In the 1960s and 1970s, Latin American literary excellence emerged in large numbers, thus being called the "Big Bang of Latin American Literature", and a large number of Latin literary writers became popular in Europe and eventually became popular all over the world, many of which have withstood the test of time, such as "One Hundred Years of Solitude", "The Death of Artemio Cross", "The Long Talk of the Bar", "Hopscotch", "Filthy Night Bird" and so on. Names such as Márquez, Carlos Fuentes, Mario Vargas Llosa, Julio Cortázar, José Donoso, etc., are also widely known with these works.

Latin America's "literary explosion" for 60 years: the reverberations have never stopped

Márquez and his wife. Rome in 1969. People's Vision Infographic

The Chilean writer José Donoso, known for "The Filthy Night Bird", as one of the main generals of the "literary explosion", in his memoir "Literary Explosion" Personal Experience", recorded the era when ideals and reality were intertwined, novelty and antiquity coexisted, and the three articles in the book recorded the background, causes and characteristics of the "literary explosion", and the writer also "literary explosion" ten years later in 1982, with the title of "ten years later", with a more mature attitude to review this literary phenomenon.
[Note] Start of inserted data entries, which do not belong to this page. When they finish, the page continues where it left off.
(** ** The worked example of the source: a 10% baseline rate, a 12%
    target rate, [alpha = 0.05], [beta = 0.20] *)

Lemma size_value_scenario : 2862 < size_value 0.1 0.12 0.05 0.2 <= 2863.
Proof.
  unfold size_value. replace (1 - 0.05) with 0.95 by lra.
  pose proof ndtri_0_95 as [Hz1l Hz1u]. pose proof ndtri_0_2 as [Hz2l Hz2u].
  assert (Hs0 : 0.424264 <= sqrt (2 * 0.1 * (1 - 0.1)) <= 0.424265)
    by (apply sqrt_enclosure; lra).
  assert (Hs1 : 0.442266
                <= sqrt (0.1 * (1 - 0.1) + 0.12 * (1 - 0.12)) <= 0.442267)
    by (apply sqrt_enclosure; lra).
  set (z1 := ndtri 0.95) in *. set (z2 := ndtri 0.2) in *.
  set (s0 := sqrt (2 * 0.1 * (1 - 0.1))) in *.
  set (s1 := sqrt (0.1 * (1 - 0.1) + 0.12 * (1 - 0.12))) in *.
  assert (Hp1 : 1.6448 * 0.424264 <= z1 * s0 <= 1.6449 * 0.424265)
    by (split; apply Rmult_le_compat; lra).
  assert (Hp2 : 0.8416 * 0.442266 <= - z2 * s1 <= 0.84166 * 0.442267)
    by (split; apply Rmult_le_compat; lra).
  set (r := (z1 * s0 - z2 * s1) / (0.12 - 0.1)).
  assert (E : r = 50 * (z1 * s0 - z2 * s1)) by (unfold r; lra).
  assert (Hr : 53.502 <= r <= 53.5056) by lra.
  split; nra.
Qed.

Lemma experiment_size_scenario :
  returns (experiment_size 0.1 0.12 0.05 0.2) (Fin 2863).
Proof.
  intros fig. rewrite experiment_size_eval by lra.
  rewrite (Zceil_eq 2863); [reflexivity |].
  pose proof size_value_scenario. lra.
Qed.

Lemma power_value_scenario :
  0.4411 <= power_value 0.1 0.12 (1 / 1000) 0.05 <= 0.4413.
Proof.
  unfold power_value, normal_cdf. replace (1 - 0.05) with 0.95 by lra.
  pose proof ndtri_0_95 as [Hz1l Hz1u].
  assert (Hs0 : 0.0134164
                <= sqrt (1 / 1000 * (2 * 0.1 * (1 - 0.1))) <= 0.0134165)
    by (apply sqrt_enclosure; lra).
  assert (Hs1 : 0.0139857
                <= sqrt (1 / 1000 * (0.1 * (1 - 0.1) + 0.12 * (1 - 0.12)))
                <= 0.0139858)
    by (apply sqrt_enclosure; lra).
  set (z1 := ndtri 0.95) in *.
  set (se_null := sqrt (1 / 1000 * (2 * 0.1 * (1 - 0.1)))) in *.
  set (se_alt :=
         sqrt (1 / 1000 * (0.1 * (1 - 0.1) + 0.12 * (1 - 0.12)))) in *.
  assert (Hp : 1.6448 * 0.0134164 <= z1 * se_null <= 1.6449 * 0.0134165)
    by (split; apply Rmult_le_compat; lra).
  set (t := (z1 * se_null + 0 - (0.12 - 0.1)) / se_alt).
  assert (E : t * se_alt = z1 * se_null + 0 - (0.12 - 0.1))
    by (unfold t; field; lra).
  assert (Ht : 0.1478 <= t <= 0.148).
  { split; apply Rmult_le_reg_r with se_alt; lra. }
  pose proof (ndtr_le _ _ (proj1 Ht)). pose proof (ndtr_le _ _ (proj2 Ht)).
  pose proof ndtr_0_1478. pose proof ndtr_0_148. lra.
Qed.

Lemma power_scenario plot :
  returns (power 0.1 0.12 (PyInt 1000) 0.05 plot)
    (Fin (power_value 0.1 0.12 (1 / 1000) 0.05)).
Proof.
  apply power_eval; try lra. apply (one_over_int 1000). lia.
Qed.

(** * The edges of the domain in binary64 arithmetic

    What the source computes where rounding and underflow decide the
    result.  What is stated at an edge of the domain holds whatever
    [ndtr] and [ndtri] compute. *)

Section Binary64.
Import Floats.
Set Warnings "-inexact-float".
Local Open Scope float_scope.

(** [1 / n] on a Python [int]: the float quotient where [n] is a binary64
    number, a subnormal number for huge [n], and [0.0] from
    [n = 2 ** 1075] on. *)
Lemma one_over_values :
  F64.one_over (F64.PyInt 1000) = Ok (1 / 1000)
  /\ F64.one_over (F64.PyInt (-7)) = Ok (1 / -7)
  /\ F64.one_over (F64.PyInt (10 ^ 323)) = Ok 0x2p-1074
  /\ F64.one_over (F64.PyInt (2 ^ 1075)) = Ok 0
  /\ F64.one_over (F64.PyInt (10 ^ 324)) = Ok 0
  /\ F64.one_over (F64.PyInt 0) = Raise ZeroDivisionError
  /\ F64.one_over (F64.NpFloat64 0) = Ok infinity.
Proof. repeat split; vm_compute; reflexivity. Qed.

Lemma np_ceil_values :
  F64.np_ceil 2862.06 = 2863 /\ F64.np_ceil 2863 = 2863
  /\ F64.np_ceil 2.0000000000000346 = 3
  /\ F64.np_ceil 0x1p-1074 = 1 /\ F64.np_ceil 0 = 0
  /\ F64.np_ceil (-2.5) = -2 /\ F64.np_ceil (-0.5) = -0
  /\ F64.np_ceil infinity = infinity /\ F64.np_ceil nan = nan.
Proof. repeat split; vm_compute; reflexivity. Qed.

(** The worked example of the source, with the binary64 values
    [1.6448536269514722] and [-0.8416212335729143] for its two
    quantiles: the sample size is [2863.0]. *)
Lemma experiment_size_scenario_binary64 ndtri :
  ndtri 0.95 = 1.6448536269514722 ->
  ndtri 0.2 = -0.8416212335729143 ->
  F64.experiment_size ndtri 0.1 0.12 0.05 0.2 = 2863.
Proof.
  intros H95 H2. unfold F64.experiment_size, F64.ppf.
  replace (1 - 0.05) with 0.95 by reflexivity.
  cbn [andb].
  replace (0 <? 1) with true by reflexivity.
  replace (0 =? 0) with true by reflexivity.
  replace (0 <? 0.95) with true by reflexivity.
  replace (0.95 <? 1) with true by reflexivity.
  replace (0 <? 0.2) with true by reflexivity.
  replace (0.2 <? 1) with true by reflexivity.
  cbn [andb]. rewrite H95, H2. vm_compute. reflexivity.
Qed.


(** No number is below, or equal to, [nan]. *)
Lemma ltb_nan (x : float) : (x <? nan) = false.
Proof.
  rewrite ltb_spec. change (Prim2SF nan) with S754_nan.
  now destruct (Prim2SF x) as [s | s | | s m e]; try destruct s.
Qed.


(** Below [2 ^ -54] an [alpha] is absorbed: [1 - alpha] is [1.0], the
    quantile asked of scipy is the one at 1, which is [inf]. *)
Lemma one_minus_tiny_alpha :
  1 - 1e-17 = 1 /\ 1 - 1e-20 = 1
  /\ forall ndtri, F64.ppf ndtri 0 1 1 = infinity.
Proof. split; [| split; [| intros ndtri]]; reflexivity. Qed.









End Binary64.

(** * The specification's claims *)







(** C9.  On valid inputs the value [power] returns does not depend on
    the [plot] flag. *)
Theorem power_independent_of_plot p_null p_alt n alpha :
  0 < p_null < 1 -> 0 < p_alt < 1 -> p_null < p_alt ->
  (1 <= n)%Z -> 0 < alpha < 1 ->
  exists v,
    returns (power p_null p_alt (PyInt n) alpha true) v
    /\ returns (power p_null p_alt (PyInt n) alpha false) v.
Proof.
  intros H0 H1 Hlt Hn Ha.
  exists (Fin (power_value p_null p_alt (1 / IZR n) alpha)).
  split; apply power_eval; trivial;
    try (now apply one_over_int); now apply inv_int_pos.
Qed.

Lemma power_independent_of_plot_witness :
  exists v,
    returns (power 0.1 0.12 (PyInt 1000) 0.05 true) v
    /\ returns (power 0.1 0.12 (PyInt 1000) 0.05 false) v.
Proof. apply power_independent_of_plot; lra || lia. Defined.








(** C4, at [p_alt = p_null = 0.1] and at [p_alt = 0.1 < p_null = 0.12]:
    no exception is raised; the zero effect size gives [inf]. *)
Lemma experiment_size_returns_on_bad_direction :
  returns (experiment_size 0.1 0.1 0.05 0.2) PInf
  /\ ~ fails (experiment_size 0.1 0.1 0.05 0.2)
  /\ ~ fails (experiment_size 0.12 0.1 0.05 0.2).
Proof.
  split; [| split; apply experiment_size_never_fails].
  apply experiment_size_zero_effect; lra.
Qed.

(** C4, amended.  [experiment_size] validates nothing and raises nothing:
    with [p_alt <= p_null] the call returns a value.  With
    [p_alt = p_null] the division by the zero effect size goes through
    and the value returned is [inf] or [nan], never a number. *)
Theorem experiment_size_unvalidated p_null p_alt alpha beta :
  p_alt <= p_null ->
  ~ fails (experiment_size p_null p_alt alpha beta)
  /\ (exists v, returns (experiment_size p_null p_alt alpha beta) v)
  /\ (p_alt = p_null ->
      returns (experiment_size p_null p_alt alpha beta) PInf
      \/ returns (experiment_size p_null p_alt alpha beta) NaN).
Proof.
  intros Hle.
  split; [apply experiment_size_never_fails |].
  split; [eexists; intros fig; reflexivity |].
  intros ->. apply experiment_size_zero_effect_size.
Qed.

Lemma experiment_size_unvalidated_witness :
  ~ fails (experiment_size 0.12 0.1 0.05 0.2)
  /\ (exists v, returns (experiment_size 0.12 0.1 0.05 0.2) v)
  /\ (0.1 = 0.12 ->
      returns (experiment_size 0.12 0.1 0.05 0.2) PInf
      \/ returns (experiment_size 0.12 0.1 0.05 0.2) NaN).
Proof. apply experiment_size_unvalidated; lra. Defined.

(** C8, at [n = -1]: no exception is raised; the result is [nan]. *)
Lemma power_returns_on_negative_n :
  returns (power 0.1 0.12 (PyInt (-1)) 0.05 false) NaN
  /\ ~ fails (power 0.1 0.12 (PyInt (-1)) 0.05 false).
Proof.
  assert (H : returns (power 0.1 0.12 (PyInt (-1)) 0.05 false) NaN)
    by (apply power_negative_n; lra || lia).
  split; [exact H | exact (returns_not_fails _ _ H)].
Qed.

(** C8, amended.  [power] does not validate the sample size.  With
    [n = 0] the division [1 / n] raises [ZeroDivisionError]; with [n < 0]
    and probabilities in (0,1) nothing is raised and, without the plot,
    the result is [nan]. *)
Theorem power_unvalidated_n p_null p_alt n alpha :
  0 < p_null < 1 -> 0 < p_alt < 1 -> (n < 1)%Z ->
  (n = 0%Z ->
   forall plot fig,
     fst (power p_null p_alt (PyInt n) alpha plot fig)
     = Raise ZeroDivisionError)
  /\ ((n < 0)%Z ->
      returns (power p_null p_alt (PyInt n) alpha false) NaN).
Proof.
  intros H0 H1 Hn. split.
  - intros -> plot fig. apply power_zero_n.
  - intros Hneg. now apply power_negative_n.
Qed.

Lemma power_unvalidated_n_witness :
  ((-1)%Z = 0%Z ->
   forall plot fig,
     fst (power 0.1 0.12 (PyInt (-1)) 0.05 plot fig)
     = Raise ZeroDivisionError)
  /\ ((-1 < 0)%Z ->
      returns (power 0.1 0.12 (PyInt (-1)) 0.05 false) NaN).
Proof. apply power_unvalidated_n; lra || lia. Defined.

(** C7.  [power(0.10, 0.12, n=1000, alpha=0.05)] is within 1% of 0.44, and
    [experiment_size(0.10, 0.12, alpha=0.05, beta=0.20)] is within 1% of
    2863 (it is 2863). *)
Theorem scenario_values plot :
  (exists v,
     returns (power 0.1 0.12 (PyInt 1000) 0.05 plot) (Fin v)
     /\ Rabs (v - 0.44) <= 0.01 * 0.44)
  /\ (exists n,
        returns (experiment_size 0.1 0.12 0.05 0.2) (Fin n)
        /\ Rabs (n - 2863) <= 0.01 * 2863).
Proof.
  split.
  - exists (power_value 0.1 0.12 (1 / 1000) 0.05).
    split; [apply power_scenario |].
    pose proof power_value_scenario. apply Rabs_le. lra.
  - exists 2863. split; [apply experiment_size_scenario |].
    apply Rabs_le. lra.
Qed.

(** * Further properties of [power] and [experiment_size] *)

Lemma ndtri_increasing p q : 0 < p -> p < q -> q < 1 -> ndtri p < ndtri q.
Proof.
  intros Hp Hpq Hq. apply ndtr_lt_inv. rewrite !ndtr_ndtri by lra. lra.
Qed.

Lemma ndtri_le p q : 0 < p -> p <= q -> q < 1 -> ndtri p <= ndtri q.
Proof.
  intros Hp [Hlt | ->] Hq; [left; now apply ndtri_increasing | lra].
Qed.

Lemma div_sqrt_inv d N : 0 < N -> d / sqrt (1 / N) = d * sqrt N.
Proof.
  intros HN. pose proof (sqrt_lt_R0 _ HN).
  unfold Rdiv at 2. rewrite Rmult_1_l, sqrt_inv. field. lra.
Qed.

(** [power] on a positive Python [int]. *)
Lemma power_int_eval p_null p_alt n alpha plot :
  0 < p_null < 1 -> 0 < p_alt < 1 -> (1 <= n)%Z -> 0 < alpha < 1 ->
  returns (power p_null p_alt (PyInt n) alpha plot)
    (Fin (power_value p_null p_alt (1 / IZR n) alpha)).
Proof.
  intros H0 H1 Hn Ha. apply power_eval; trivial.
  - now apply one_over_int.
  - now apply inv_int_pos.
Qed.

(** The closed form in terms of the sample size. *)
Lemma power_value_of_size p_null p_alt N alpha :
  0 < p_null < 1 -> 0 < p_alt < 1 -> 0 < N ->
  power_value p_null p_alt (1 / N) alpha
  = 1 - ndtr ((ndtri (1 - alpha) * sqrt (2 * p_null * (1 - p_null))
               - (p_alt - p_null) * sqrt N)
              / sqrt (p_null * (1 - p_null) + p_alt * (1 - p_alt))).
Proof.
  intros H0 H1 HN.
  rewrite power_value_eq by (trivial; apply Rdiv_lt_0_compat; lra).
  now rewrite div_sqrt_inv.
Qed.

(** X1.  With no effect ([p_alt = p_null]) the two standard errors
    coincide and [power] returns [alpha], the size of the test, up to the
    tolerance [1e-6]. *)
Theorem power_at_zero_effect p n alpha plot :
  0.01 <= p <= 0.99 -> (1 <= n <= 10 ^ 9)%Z -> 0 < alpha < 1 ->
  exists v,
    returns (power p p (PyInt n) alpha plot) (Fin v)
    /\ Rabs (v - alpha) <= 0.000001.
Proof.
  intros Hp' [Hn _] Ha.
  assert (Hp : 0 < p < 1) by lra.
  pose proof (var_pos _ Hp) as V. pose proof (inv_int_pos n Hn) as Hinv.
  exists (power_value p p (1 / IZR n) alpha).
  split; [now apply power_int_eval |].
  assert (E : power_value p p (1 / IZR n) alpha = alpha).
  { unfold power_value, normal_cdf.
    replace (p * (1 - p) + p * (1 - p)) with (2 * p * (1 - p)) by ring.
    assert (Hs : 0 < sqrt (1 / IZR n * (2 * p * (1 - p))))
      by (apply sqrt_lt_R0; nra).
    match goal with
    | |- 1 - ndtr ?t = _ => replace t with (ndtri (1 - alpha))
        by (field; lra)
    end.
    rewrite ndtr_ndtri by lra. ring. }
  rewrite E. replace (alpha - alpha) with 0 by ring. rewrite Rabs_R0. lra.
Qed.

Lemma power_at_zero_effect_witness :
  exists v,
    returns (power 0.1 0.1 (PyInt 1000) 0.05 true) (Fin v)
    /\ Rabs (v - 0.05) <= 0.000001.
Proof. apply power_at_zero_effect; lra || lia. Defined.

(** X2.  [power] does not decrease, beyond the tolerance [1e-6], when
    [alpha] grows: a larger Type-I error rate lowers the critical
    value. *)
Theorem power_increasing_in_alpha p_null p_alt n alpha1 alpha2 plot :
  0.01 <= p_null <= 0.99 -> 0.01 <= p_alt <= 0.99 ->
  (1 <= n <= 10 ^ 9)%Z ->
  0 < alpha1 -> alpha1 <= alpha2 -> alpha2 < 1 ->
  exists v1 v2,
    returns (power p_null p_alt (PyInt n) alpha1 plot) (Fin v1)
    /\ returns (power p_null p_alt (PyInt n) alpha2 plot) (Fin v2)
    /\ v1 <= v2 + 0.000001.
Proof.
  intros H0' H1' [Hn _] Ha1 Hle Ha2.
  assert (H0 : 0 < p_null < 1) by lra. assert (H1 : 0 < p_alt < 1) by lra.
  pose proof (var_pos _ H0) as V0. pose proof (var_pos _ H1) as V1.
  assert (HN : 0 < IZR n) by (apply IZR_lt; lia).
  exists (power_value p_null p_alt (1 / IZR n) alpha1),
         (power_value p_null p_alt (1 / IZR n) alpha2).
  split; [apply power_int_eval; trivial; lra |].
  split; [apply power_int_eval; trivial; lra |].
  assert (Hv : power_value p_null p_alt (1 / IZR n) alpha1
               <= power_value p_null p_alt (1 / IZR n) alpha2).
  { rewrite !power_value_of_size by trivial.
    apply Rplus_le_compat_l, Ropp_le_contravar, ndtr_le.
    assert (Hz : ndtri (1 - alpha2) <= ndtri (1 - alpha1))
      by (apply ndtri_le; lra).
    assert (Hs0 : 0 < sqrt (2 * p_null * (1 - p_null)))
      by (apply sqrt_lt_R0; nra).
    assert (Hs1 : 0 < sqrt (p_null * (1 - p_null) + p_alt * (1 - p_alt)))
      by (apply sqrt_lt_R0; nra).
    apply Rmult_le_compat_r; [left; now apply Rinv_0_lt_compat |].
    apply Rplus_le_compat_r. apply Rmult_le_compat_r; lra. }
  lra.
Qed.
2022 is the 60th anniversary of the "literary explosion" in Latin America, from today's perspective, how to see this "literary explosion" that occurred sixty years ago? Recently, Fan Ye, a teacher and translator of the Department of Spanish-Portuguese-Italian Language at the School of Foreign Chinese of Peking University, shared a lecture entitled "'Explosion' and What It Created: From the 60 Years of 'Literary Explosion' in Latin America" held by the People's Literature Publishing House. The following is an excerpt from the lecture.

Latin America's "literary explosion" for 60 years: the reverberations have never stopped

Cover of Jose Donoso's "Literary Explosion" Personal Experiences.

The time, place and people at which Latin American literature exploded

Latin America's "literary explosion" is not a marketing product worthy of the name, it does leave behind at least four or five world-class works that are immortal in the literary world.

There are some invaluable materials for talking about the "literary explosion" in Latin America, such as how to se Donoso's "Literary Explosion" personal experience, and the research book "From Márquez to Llosa: A Retrospective Literary Explosion" jointly written by two professors from the University of Granada in Spain. Based on these materials, we can mark Latin America's "literary explosion" with time, place, and characters.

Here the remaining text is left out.